TASK REQUIREMENTS: Among the entries below, find the lines with the word "false" and return them.

(Stored data entries)

(** What the user's own rules say, injected rules aside. *)
Definition user_policy f (ip : IP) : option Rule.Action :=
  if Forwarder.in_pool f ip
  then d ← Forwarder.fake_name f ip; e ← Forwarder.engine f; Rule.MatchDomain (Rule.ClearInjectedRules e) d
  else e ← Forwarder.engine f; Rule.MatchIP (Rule.ClearInjectedRules e) ip.

(** Whether the server's routes cover an address, or its suffixes a name. *)
Definition route_covers (ip : IP) (cidr : string) : bool :=
  match ParseCIDR (TrimSpace cidr) with Ok (_, n) => IPNet_Contains n ip | Err _ => false end.
Definition suffix_covers (name suffix : string) : bool :=
  let v := ToLower (TrimSpace suffix) in let d := Rule.normalize name in
  bool_decide (d = v) || HasSuffix d ("." +:+ v).
Definition covered f (routes suffixes : list string) (ip : IP) : bool :=
  if Forwarder.in_pool f ip
  then match Forwarder.fake_name f ip with Some d => existsb (suffix_covers d) suffixes | None => false end
  else existsb (route_covers ip) routes.
Definition routes_valid (routes : list string) : bool :=
  forallb (fun cidr => is_ok (ParseCIDR (TrimSpace cidr))) routes.
(** With too few buffers every buffer is filled, but the count that is reported
    with the error is one less: the last segment written is not announced. *)
Theorem gsoSplit_too_many inp hdr outs off isV6 : splittable inp hdr isV6 -> 0 <= off ->
  Forall (fun o => off + h_hdrLen hdr + Z.min (h_gsoSize hdr) (len inp - h_hdrLen hdr) <= len o) outs ->
  h_gsoSize hdr * Z.of_nat (length outs) < len inp - h_hdrLen hdr ->
  exists written, gsoSplit inp hdr outs off isV6 = Some (Z.of_nat (length outs) - 1, Some ErrTooManySegments, written) /\
    length written = length outs.
Proof.
  intros Hs Hoff Ho Hn. rewrite gsoSplit_loop by done. destruct (zeroed_ok _ _ _ Hs) as (Hz & Hlz & _).
  destruct (splittable_bounds _ _ _ Hs) as (Hst & _ & Hth & Hhl & _). pose proof (sp_gso _ _ _ Hs) as Hg.
  assert (h_csumStart hdr <= h_hdrLen hdr) by (destruct (is_tcp_gso hdr); lia).
  destruct (gso_loop_segments (zeroed inp hdr isV6) hdr isV6
    (if is_tcp_gso hdr then get32 (zeroed inp hdr isV6) (h_csumStart hdr + 4) else 0) off 0 (h_hdrLen hdr) outs) as (res & Hl & Hp);
    [done|lia|done|by rewrite len_from, Hlz by lia|].
  cbn zeta in Hl. rewrite Hlz, (proj2 (Z.leb_gt _ _)) in Hl by done. rewrite Z.add_0_l in Hl. exists res. split; [exact Hl|].
  assert (length (packets_read off res) = length outs) as Hlen; [|by unfold packets_read in Hlen; rewrite length_map in Hlen].
  rewrite Hp. apply segments_full; [done|]. rewrite len_from, Hlz; lia.
Qed.
End split.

EXPECTED ANSWER:
  match ParseCIDR (TrimSpace cidr) with Ok (_, n) => IPNet_Contains n ip | Err _ => false end.
  then match Forwarder.fake_name f ip with Some d => existsb (suffix_covers d) suffixes | None => false end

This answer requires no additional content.